Until recently, Tiffin University ran an online associate’s degree division called Ivy Bridge College. It was a joint venture between Tiffin and Altius Education, a for-profit company. It has failed, and the university must be held accountable.
This month, the Higher Learning Commission of the North Central Association of Colleges and Schools, the relevant accrediting body, told Tiffin to close Ivy Bridge. The commission concluded that the program’s advantages in online convenience were outweighed by its deficiencies in course quality, academic rigor, and student retention.
The closure has led to the layoffs of 31 Altius employees. More troubling is that many Ivy Bridge online students paid for an inferior, scarcely existent, product.
University officials either did inadequate due diligence on the Ivy Bridge program, or knew they were selling an inferior product and didn’t care. Neither is a proper practice.
Online education is here to stay, for a variety of reasons. But it can’t be matchbook-cover quality. It cannot merely be for-profit; it must first be for learning. It must have content and rigor, overseen by the faculty of the university.

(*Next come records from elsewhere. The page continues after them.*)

Lemma saved_harvest_sample :
  Batches.selectedBatchForHarvest (ui ExamplesMore.w_weighed)
  = Some Examples.b1
  /\ map Batches.HarvestData.bigs_price_per_lb
         (Batches.harvestData (ui ExamplesMore.w_weighed)) = [Js.int 20]
  /\ Eff.eval (BatchesRest.loadExistingHarvestData ExamplesMore.view_ok
                 Examples.b1) ExamplesMore.w_saved = true
  /\ map Batches.HarvestData.bigs_price_per_lb
         (Batches.harvestData
            (ui (Eff.exec (BatchesRest.loadExistingHarvestData
                             ExamplesMore.view_ok Examples.b1)
                          ExamplesMore.w_saved))) = [Js.int 0].
Proof.
  assert (Hkeys : Spec.keys_below_next (db ExamplesMore.w_weighed)).
  { split; intros x []. }
  assert (Hpersist : Spec.harvest_rows_persist Examples.save_ok).
  { repeat split. }
  assert (Hread : SpecMore.harvest_rows_read ExamplesMore.view_ok).
  { repeat split. }
  assert (Hsel : Batches.selectedBatchForHarvest (ui ExamplesMore.w_weighed)
                 = Some Examples.b1).
  { vm_compute. reflexivity. }
  destruct (saved_harvest_is_viewed_without_prices Examples.save_ok
              ExamplesMore.view_ok ExamplesMore.w_weighed Examples.b1
              Hkeys Hsel Hpersist Hread)
    as (Htrue & _ & Hdata & _).
  split; [exact Hsel|]. split; [vm_compute; reflexivity|].
  split; [exact Htrue|].
  etransitivity;
    [exact (f_equal (map Batches.HarvestData.bigs_price_per_lb) Hdata)|].
  vm_compute. reflexivity.
Defined.

Lemma refused_insert_sample :
  Batches.selectedBatchForHarvest (ui ExamplesMore.w_saved) = Some Examples.b1
  /\ List.length (Spec.summaries_of "b1" (db ExamplesMore.w_saved)) = 1%nat
  /\ Spec.summaries_of "b1"
       (db (Eff.exec (Batches.handleSaveHarvestData
                        ExamplesMore.save_no_summary)
                     ExamplesMore.w_saved)) = [].
Proof.
  assert (Hsel : Batches.selectedBatchForHarvest (ui ExamplesMore.w_saved)
                 = Some Examples.b1) by (vm_compute; reflexivity).
  split; [exact Hsel|]. split; [vm_compute; reflexivity|].
  exact (proj1 (refused_insert_loses_harvest ExamplesMore.save_no_summary
                  ExamplesMore.w_saved Examples.b1 Hsel eq_refl eq_refl
                  eq_refl eq_refl)).
Defined.

Lemma formatDate_sample :
  (0 <= JsMore.getDate ExamplesMore.nov2 <= 110)%Z
  /\ BatchesRest.formatDate (Some ExamplesMore.nov2) = "Nov 2nd 2026".
Proof.
  assert (Hday : (0 <= JsMore.getDate ExamplesMore.nov2 <= 110)%Z).
  { split; discriminate. }
  split; [exact Hday|].
  exact (proj1 (formatDate_spec ExamplesMore.nov2 Hday)).
Defined.

Lemma direct_status_sample :
  Batches.find_batch (ui Examples.w_submitted) "b9" = None
  /\ stored_status "b1"
       (db (Eff.exec (Batches.handleUpdateBatchStatus Examples.update_ok
                        "b9" harvested) Examples.w_submitted))
     = stored_status "b1" (db Examples.w_submitted)
  /\ harvest_summaries
       (db (Eff.exec (Batches.handleUpdateBatchStatus Examples.update_ok
                        "b9" harvested) Examples.w_submitted))
     = harvest_summaries (db Examples.w_submitted).
Proof.
  assert (Hnone : Batches.find_batch (ui Examples.w_submitted) "b9" = None)
    by (vm_compute; reflexivity).
  split; [exact Hnone|].
  destruct (handleUpdateBatchStatus_direct_path Examples.update_ok
              Examples.w_submitted "b9" harvested (or_intror Hnone))
    as (_ & _ & _ & Hsum & _ & Hother & _).
  split; [|exact Hsum].
  apply Hother. discriminate.
Defined.

Lemma jwt_payload_handler_fixed_run :
  jwt_payload_handler (world_with "username") staff_user !! txt "exp"
  = Some (PyDatetime 1300000000)
  /\ jwt_payload_handler (world_with "username") staff_user !! txt "user_id"
     = Some (PyInt 42).
Proof.
  split.
  - refine (proj1 (jwt_payload_handler_fixed
                     (world_with "username") staff_user) _).
    discriminate.
  - refine (proj1 (proj2 (proj2 (jwt_payload_handler_fixed
                                   (world_with "username") staff_user)) _)
              42%Z _).
    + discriminate.
    + reflexivity.
Defined.

Lemma jwt_payload_handler_uuid_format_run :
  exists s,
    jwt_payload_handler (world_with "username") uuid_user !! txt "user_id"
    = Some (PyStr s)
    /\ length s = 36%nat
    /\ forall (i : nat) (c : N), s !! i = Some c ->
         if bool_decide (i = 8 \/ i = 13 \/ i = 18 \/ i = 23)%nat
         then c = 45
         else 48 <= c <= 57 \/ 97 <= c <= 102.
Proof.
  refine (jwt_payload_handler_uuid_format (world_with "username") uuid_user
            0x123e4567e89b12d3a456426614174000 _ _).
  - reflexivity.
  - discriminate.
Defined.

Lemma jwt_payload_handler_uuid_injective_run :
  0x123e4567e89b12d3a456426614174000 = 0x123e4567e89b12d3a456426614174000.
Proof.
  refine (jwt_payload_handler_uuid_injective
            (world_with "username") full_world uuid_user uuid_user
            _ _ _ _ _ _ _ _ _);
    try reflexivity; discriminate.
Defined.

(** Prefix [JWT], header octets FF 20 61: the first word cannot be read. *)
Lemma get_jwt_value_decode_error_run :
  get_jwt_value (RT := ascii_runtime) jwt_settings latin1_request
  = Raise DjangoUnicodeDecodeError.
Proof.
  refine (proj2 (get_jwt_value_decode_error (RT := ascii_runtime)
                   jwt_settings latin1_request [xff; x20; x61] [xff] [[x61]]
                   _ _) _);
    try reflexivity.
  split; [discriminate|reflexivity].
Defined.
(** ** The page navigator *)

Record Props := {
  p_file : File;
  p_totalPages : Z;
  p_fullText : string;
  p_outputLanguage : Language;
  initialPageAnalyses : option JSMap;
  initialStudyHistoryId : option string
}.

(** The initialiser of the state [studyHistoryId]: the prop first, then the
    session storage entry of the file. *)
Definition initialStudyHistoryIdState (props : Props)
    (storage : gmap string string) : option string :=
  match truthyId (initialStudyHistoryId props) with
  | Some id => Some id
  | None => truthyId (storage !! sessionKey (p_file props))
  end.

(** The state of a freshly mounted component. *)
Definition mount (props : Props) (storage : gmap string string) (n : Net)
    (calls : nat) : World :=
  {| net := n;
     heap := [default [] (initialPageAnalyses props)];
     pageAnalysesRef := 0%nat;
     studyHistoryId := initialStudyHistoryIdState props storage;
     isAnalyzing := false;
     sessionStorage := storage;
     storeCalls := calls |}.

(** One render: the closures created by it see these values. *)
Definition render (props : Props) (u : option User) (w : World) : Render :=
  {| user := u;
     file := p_file props;
     totalPages := p_totalPages props;
     fullText := p_fullText props;
     outputLanguage := p_outputLanguage props;
     r_pageAnalyses := pageAnalysesRef w;
     r_studyHistoryId := studyHistoryId w |}.

(** The effect on [studyHistoryId]: mirror a set identifier into the
    session storage. *)
Definition syncSessionStorage (r : Render) : Async World unit :=
  match truthyId (r_studyHistoryId r) with
  | Some id => sessionStorage_setItem (sessionKey (file r)) id
  | None => ret tt
  end.

Definition emptyAnalysis (page : Z) : PageAnalysis :=
  {| pageNumber := page;
     keyPoints := [];
     studyPoints := [];
     summary := "No text content found on this page.";
     tnpscRelevance := "Not applicable for this page.";
     tnpscCategories := None;
     isAnalyzed := true |}.

(** [{ ...analysis, isAnalyzed: true }] *)
Definition markAnalyzed (analysis : PageAnalysis) : PageAnalysis :=
  {| pageNumber := pageNumber analysis;
     keyPoints := keyPoints analysis;
     studyPoints := studyPoints analysis;
     summary := summary analysis;
     tnpscRelevance := tnpscRelevance analysis;
     tnpscCategories := tnpscCategories analysis;
     isAnalyzed := true |}.

Definition msgSkipping (page : Z) : string :=
  "Skipping page " +:+ pretty page +:+ " as it has no text content.".

Definition msgAnalyzed (page : Z) : string :=
  "Page " +:+ pretty page +:+ " analyzed successfully!".

Definition msgRetrying (page delay : Z) : string :=
  "Rate limit reached. Retrying page " +:+ pretty page +:+ " in " +:+
  pretty (delay / 1000) +:+ "s...".

Definition msgFailed (page attempt : Z) : string :=
  "Failed to analyze page " +:+ pretty page +:+ " after " +:+
  pretty (attempt + 1) +:+ " attempts.".

Definition msgStopped (page : Z) : string :=
  "Analysis stopped due to a persistent error on page " +:+ pretty page +:+
  ". Please try again later.".

Definition msgAllDone : string := "All pages analyzed successfully!".

Section Navigator.

(** The generative model, the record store and the page extractor of
    [@/utils/pdfReader] are the collaborators of the component. *)
Variable gemini : Gemini Parsed.
Variable store : Store.
Variable extractPageRangeFromOcr : string → Z → Z → string.

(** [await analyzeIndividualPage(content, page, language)], recorded in
    the trace at the place of the call together with its outcome. *)
Definition callAnalyzeIndividualPage (content : string) (page : Z)
    (lang : Language) : Async World PageAnalysis :=
  λ w, match liftNet (analyzeIndividualPage gemini content page lang) w with
       | (Normal a, w1, t) =>
           (Normal a, w1, EvAnalyze (clock (net w)) page content None :: t)
       | (Throw e, w1, t) =>
           (Throw e, w1, EvAnalyze (clock (net w)) page content (Some e) :: t)
       end.

(** The body of the [try] block of [analyzePage]. *)
Definition analyzePageAttempt (r : Render) (page : Z) : Async World unit :=
  let pageContent := extractPageRangeFromOcr (fullText r) page page in
  if negb (Str.truthy (Str.trim pageContent)) then
    emit (EvToast toast_warning (msgSkipping page)) ;;
    setPageAnalyses page (emptyAnalysis page) ;;
    setIsAnalyzing false
  else
    let* analysis := callAnalyzeIndividualPage pageContent page (outputLanguage r) in
    let pageAnalysis := markAnalyzed analysis in
    setPageAnalyses page pageAnalysis ;;
    saveConsolidatedHistoryForPage store r page pageAnalysis ;;
    emit (EvToast toast_success (msgAnalyzed page)) ;;
    setIsAnalyzing false.

(** The test of the [catch] block of [analyzePage]:
    [error.message && error.message.includes("429") && attempt < maxRetries - 1] *)
Definition retryable (error : string) (attempt maxRetries : Z) : bool :=
  Str.truthy error && Str.includes "429" error && (attempt <? maxRetries - 1).

(** The [for] loop of [analyzePage]: the [try] block returns from the
    function, the [catch] block either goes to the next attempt or throws. *)
Fixpoint analyzePageLoop (r : Render) (page : Z) (maxRetries : Z)
    (remaining : nat) (attempt : Z) (delay : Z) : Async World unit :=
  match remaining with
  | O => ret tt
  | S remaining' =>
      try_catch (analyzePageAttempt r page)
        (λ error,
           if retryable error attempt maxRetries then
             emit (EvToast toast_info (msgRetrying page delay)) ;;
             sleep delay ;;
             analyzePageLoop r page maxRetries remaining' (attempt + 1)
               (delay * 2)
           else
             emit (EvToast toast_error (msgFailed page attempt)) ;;
             setIsAnalyzing false ;;
             throw error)
  end.

Definition maxRetries : Z := 3.
Definition initialDelay : Z := 2000.

Definition analyzePage (r : Render) (page : Z) : Async World unit :=
  let* pageAnalyses := gets (λ w, deref (heap w) (r_pageAnalyses r)) in
  if pageDone page pageAnalyses then ret tt
  else
    setIsAnalyzing true ;;
    analyzePageLoop r page maxRetries (Z.to_nat maxRetries) 0 initialDelay.

(** The [for] loop of [analyzeAllPages]; the result is [analysisSucceeded]. *)
Fixpoint analyzeAllLoop (r : Render) (remaining : nat) (i : Z) : Async World bool :=
  match remaining with
  | O => ret true
  | S remaining' =>
      let* pageAnalyses := gets (λ w, deref (heap w) (r_pageAnalyses r)) in
      if negb (pageDone i pageAnalyses) then
        let* proceed :=
          try_catch
            (analyzePage r i ;;
             (if i <? totalPages r then sleep 1000 else ret tt) ;;
             ret true)
            (λ error, emit (EvToast toast_error (msgStopped i)) ;; ret false) in
        if proceed : bool then analyzeAllLoop r remaining' (i + 1) else ret false
      else analyzeAllLoop r remaining' (i + 1)
  end.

Since the Penn State scandals, it has been established that university officials, including presidents, are accountable for what happens at their school. Tiffin University was selling degrees it should have known were worthless.
Who signed off on this? Did anyone in authority at Tiffin question Altius or look closely at a product that could not be accredited? One possible reform: No money should be charged for online education without accreditation.